Field, petrographic and petrochemical studies of the Middle Proterozoic (Keweenawan) Duluth Complex in the Snowbank Lake 7.5" quadrangle have identified six major anorthositic rock types (Pl > 82%) and their petrogenetic relationship to one another and to younger troctolitic rocks. Rock types are distinguished by their modal compositions (mostly Pl + Ol + Cpx + Feox), olivine habit, and plagioclase grain size. Stratiform and intrusive contact relationships indicate that anorthositic rocks formed in at least three major intrusive episodes.;Intrusive contact relationships, plagioclase zoning varieties, and noncotectic cumulus plagioclase and olivine modes imply that anorthositic rocks crystallized from tholeiitic basaltic magmas laden with up to 50% intratelluric labradoritic plagioclase in subvolcanic chambers (5-10 km).

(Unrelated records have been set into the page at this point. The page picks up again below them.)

Lemma bounded_step failed l v v' :
  view_inv v -> bounded failed v -> label_ok failed l -> (forall now, recovery_of l <> Some (RFail, now)) -> job_step l v v' -> bounded failed v'.
Proof.
  intros Hv Hb Hok Hnf Hs. pose proof (job_step_inv l v v' Hv Hs) as Hv'. pose proof (vi_row _ Hv') as Hi'.
  assert (Hter : forall r', v_row v' = Some r' -> terminal (j_status r') -> j_lost_leases r' < MAX_LOST_LEASES ->
    j_attempt r' <= MAX_LOST_LEASES + Z.of_nat (v_resumed v')).
  { intros r' Hr' Ht. pose proof (ri_terminal _ _ (Hi' r' Hr') Ht). lia. }
  intros r' Hr'. specialize (Hter r' Hr'). unfold MAX_LOST_LEASES in *.
  destruct Hs as [r Hn Hp Ha Hl|r who at_ now Hr Hp Hc|r lease now Hr Hf Hc|r lease text Hr Hf|r lease f at_ Hr Hf
    |r to Hr Hst Hto|r at_ Hr Hst|r Hr Hp|r k now at_ Hr Hk Hrec]; cbn in Hr'; injection Hr' as <-;
    try (destruct (Hb r Hr) as (H0 & Hlost & _ & Hrun)); try (apply fenced_true in Hf as (_ & _ & Hact));
    try (assert (Hl3 : j_lost_leases r < 3) by (apply Hlost, not_terminal; first [tauto|left; by left])).
  - statuses.
  - cbn. split_and!; [lia..|statuses|]. intros _ _. eexists. split; [done|]. unfold lease_until.
    by destruct l; simplify_eq/=.
  - cbn in *. split_and!; [lia..|statuses|]. intros Hs' Hl2. eexists. split; [done|]. unfold lease_until.
    by destruct l; simplify_eq/=.
  - cbn in *. split_and!; [lia..|statuses|done].
  - cbn [v_row ended with_row v_resumed] in *.
    assert (E : j_lost_leases (set_until None (finish_set f at_ r)) = j_lost_leases r) by (by destruct f).
    rewrite E in *. split_and!; [lia..|tauto|]. intros Hs'. exfalso. destruct f; cbn in Hs'; done.
  - cbn in *. split_and!; [lia..|statuses|statuses].
  - cbn in *. split_and!; [lia..|statuses|statuses].
  - cbn in *. split_and!; [lia..|statuses|statuses].
  - pose proof (recover_where_active _ _ _ Hk) as Hact. assert (Hl3 : j_lost_leases r < 3) by (apply Hlost, not_terminal; auto).
    destruct k; [..|by destruct (Hnf now)|]; cbn in *; [split_and!; [lia..|statuses|statuses]..|].
    bool_prop. match goal with H : is_status _ _ = true |- _ => apply String.eqb_eq in H; rename H into Hst end.
    split_and!; [lia| |statuses|statuses]. intros _. destruct (decide (j_lost_leases r + 1 = 3)) as [Heq|]; [|lia]. exfalso.
    destruct (Hrun Hst Heq) as (u & Hu & Hle). unfold expired in *. rewrite Hu in *.
    destruct l; simplify_eq/=. rewrite Forall_forall in Hle. specialize (Hle _ Hok). lia.
Qed.

Lemma bounded_exec failed l ls s s' :
  reachable s -> (forall id, bounded failed (view s id)) -> exec s l = Some s' -> clocked failed (l :: ls) ->
  exists failed', (forall id, bounded failed' (view s' id)) /\ clocked failed' ls.
Proof.
  intros Hreach Hb Hs Hc.
  assert (Hplain : (forall now, recovery_of l <> Some (RFail, now)) -> label_ok failed l -> clocked failed ls ->
    exists failed', (forall id, bounded failed' (view s' id)) /\ clocked failed' ls).
  { intros Hnf Hok Htail. exists failed. split; [|done]. intros id.
    destruct (exec_each _ _ _ Hs id) as [->|Hstep]; [done|]. by eapply bounded_step; [apply reachable_inv|..]. }
  destruct l as [| | | | | | | | | | | |k now at_]; cbn in Hc;
    try (apply Hplain; [by intros ?|by try apply Hc|by try apply Hc]).
  destruct k; try (apply Hplain; [by intros ?|by try apply Hc|by try apply Hc]).
  exists (now :: failed). split; [|apply Hc]. intros id. injection Hs as <-.
  pose proof (bounded_fail failed now at_ _ (reachable_inv s id Hreach) (Hb id)) as H.
  intros r Hr. apply (H r). cbn [v_row] in *. rewrite <- Hr. symmetry. apply (lookup_update_all (jobs s)).
Qed.

Lemma bounded_all ls : forall failed s s',
  reachable s -> (forall id, bounded failed (view s id)) -> exec_all s ls = Some s' -> clocked failed ls ->
  exists failed', forall id, bounded failed' (view s' id).
Proof.
  induction ls as [|l ls IH]; intros failed s s' Hreach Hb; cbn [exec_all]; [intros [= <-]; eauto|].
  destruct (exec s l) as [s1|] eqn:Hs; [|done]. intros Hls Hc.
  destruct (bounded_exec failed l ls s s1 Hreach Hb Hs Hc) as (failed1 & Hb1 & Hc1).
  apply (IH failed1 s1 s'); eauto using reachable_exec.
Qed.

(** (C35) A job cannot run for ever by losing its workers: as long as no claim or
    renewal reads a clock more than a minute behind that of an earlier recovery, a
    job is claimed at most three times, and once more for each time an operator
    resumed it, and it has lost at most two workers unless it has ended - whatever
    instances recover jobs, interleaved statement by statement. *)
Theorem lost_workers_bounded (ls : list Label) (s : Sys) (id : string) (r : JobRow) :
  exec_all initial ls = Some s -> clocked [] ls -> jobs s !! id = Some r ->
  Z.of_nat (length (v_claims (view s id))) <= MAX_LOST_LEASES + Z.of_nat (v_resumed (view s id))
  /\ (j_lost_leases r < MAX_LOST_LEASES \/ terminal (j_status r)).
Proof.
  intros Hls Hc Hr. assert (Hreach : reachable s) by (by exists ls).
  destruct (bounded_all ls [] initial s) as [failed' Hb]; try done; [by exists []|].
  destruct (Hb id r Hr) as (H0 & Hlost & Hter & _). pose proof (vi_row _ (reachable_inv s id Hreach) r Hr) as Hi.
  rewrite <- (ri_attempt _ _ Hi). unfold MAX_LOST_LEASES in *.
  pose proof (ri_pending _ _ Hi) as Hp. pose proof (ri_running _ _ Hi) as Hrun.
  assert (Hl : terminal (j_status r) \/ j_lost_leases r < 3).
  { destruct (ri_status _ _ Hi) as [?|Hst]; [by left|right]. apply Hlost, not_terminal. tauto. }
  destruct (ri_status _ _ Hi) as [Ht|Hst]; [tauto|]. assert (j_lost_leases r < 3) by (apply Hlost, not_terminal; tauto).
  split; [|tauto]. destruct Hst as [Ha|[Hs|Hs]]; [specialize (Hrun (or_introl Ha))|specialize (Hp Hs)|
    specialize (Hrun (or_intror Hs))]; lia.
Qed.

(** ** Recovery *)

(** A job whose worker stopped. *)
Definition abandoned (now : Z) (r : JobRow) : bool := is_active r && expired now r.

Definition settle (now : Z) (at_ : string) (r : JobRow) : JobRow :=
  if negb (abandoned now r) then r
  else if is_status "cancelling" r then recover_set RCancel at_ r
  else if is_status "pausing" r then recover_set RPause at_ r
  else if MAX_LOST_LEASES <=? j_lost_leases r + 1 then recover_set RFail at_ r
  else recover_set RQueue at_ r.

Lemma update_all_insert db p f id r :
  db !! id = None ->
  update_all (<[id := r]> db) p f
  = (<[id := if p r then f r else r]> (update_all db p f).1, ((if p r then 1 else 0) + (update_all db p f).2)%nat).
Proof.
  intros Hid. unfold update_all. cbn [fst snd]. rewrite fmap_insert. f_equal.
  destruct (p r) eqn:Hp.
  - rewrite map_filter_insert_True by (cbn; by rewrite Hp). apply map_size_insert_None. by apply map_lookup_filter_None_2; left.
  - rewrite map_filter_insert_False by (cbn; rewrite Hp; by intros []). by rewrite delete_id.
Qed.

(** One row through the four statements: what becomes of it, and how many of
    them count it. *)
Definition through (now : Z) (at_ : string) (r : JobRow) : JobRow * nat :=
  let once k r := (if recover_where k now r then recover_set k at_ r else r, if recover_where k now r then 1%nat else 0%nat) in
  let '(r, a) := once RCancel r in
  let '(r, b) := once RPause r in
  let '(r, c) := once RFail r in
  let '(r, d) := once RQueue r in
  (r, a + b + c + d)%nat.

Lemma where_inactive k now r : is_active r = false -> recover_where k now r = false.
Proof.
  intros Ha. destruct (recover_where k now r) eqn:E; [|done]. apply recover_where_active, is_active_true in E. congruence.
Qed.

Lemma where_abandoned k now r : recover_where k now r = true -> abandoned now r = true.
Proof.
  intros H. unfold abandoned. rewrite (proj2 (is_active_true r)) by (by eapply recover_where_active).
  destruct k; cbn in H; bool_prop; done.
Qed.

Lemma settled_inactive k at_ r : is_active (recover_set k at_ r) = false.
Proof. by destruct k. Qed.

(** The statement that settles an abandoned job. *)
Definition settled_by (r : JobRow) : Recovery :=
  if is_status "cancelling" r then RCancel
  else if is_status "pausing" r then RPause
  else if MAX_LOST_LEASES <=? j_lost_leases r + 1 then RFail else RQueue.

Lemma settle_set now at_ r : abandoned now r = true -> settle now at_ r = recover_set (settled_by r) at_ r.
Proof. intros Ha. unfold settle, settled_by. rewrite Ha. cbn. by repeat case_match. Qed.

Lemma where_settled now r :
  abandoned now r = true ->
  recover_where (settled_by r) now r = true
  /\ (settled_by r = RPause -> recover_where RCancel now r = false)
  /\ (settled_by r = RFail -> recover_where RCancel now r = false /\ recover_where RPause now r = false)
  /\ (settled_by r = RQueue -> recover_where RCancel now r = false /\ recover_where RPause now r = false
        /\ recover_where RFail now r = false).
Proof.
  unfold abandoned, is_active, settled_by. intros Ha. bool_prop.
  destruct (is_status "cancelling" r) eqn:E1; [cbn; by rewrite E1|].
  destruct (is_status "pausing" r) eqn:E2; [cbn; by rewrite E1, E2|].
  assert (E3 : is_status "running" r = true) by (by destruct (is_status "running" r); [|destruct H]).
  destruct (MAX_LOST_LEASES <=? j_lost_leases r + 1) eqn:E4; cbn; rewrite E1, E2, E3, ?E4; cbn.
  all: split_and!; try done; by rewrite ?andb_true_r, ?andb_false_r.
Qed.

Troctolitic magmas intruded with few or no intratelluric crystals.;The apparent lack of cryptic variations and the overall fractionated composition of anorthositic rocks implies that most of the compositional diversity of anorthositic parent magmas was inhereted from fractional crystallization in deeper chambers. Although parent magmas were saturated with olivine at low pressures, evolved magmas were probably undersatured at depth, devoid of nucleii upon intrusion, and crystallized poikilitic low-Fo (55-38) olivine. Less fractionated magmas were saturated with olivine at depth and crystallized granular high-Fo (66-49) olivine. Augite and iron oxides were consistently undersaturated at low pressures and crystallized interstitially to plagioclase and olivine. The nearly constant average composition of plagioclase (An 55-65) relative to olivine implies that plagioclase fractionated less efficiently than mafic minerals due perhaps to its suspension in deep crustal chambers (40-15 Km). Such a mechanism may also have acted to segregate plagioclase into expelled magmas.;Petrochemical modelling of the Duluth Complex and Keweenawan volcanic rocks indicate that all Keweenawan magmas could have been derived by fractional crystallization of combinations of Pl + Ol + Cpx + Sp from a high-Al olivine tholeiitic basalt at lower crustal pressures (10-7 kb). The composition of such a magma was similar to primitive MORB in major and compatible trace elements but was variably enriched in incompatible minor and trace elements. The modelling also supports the suggestion that mafic minerals fractionated more efficiently than plagioclase.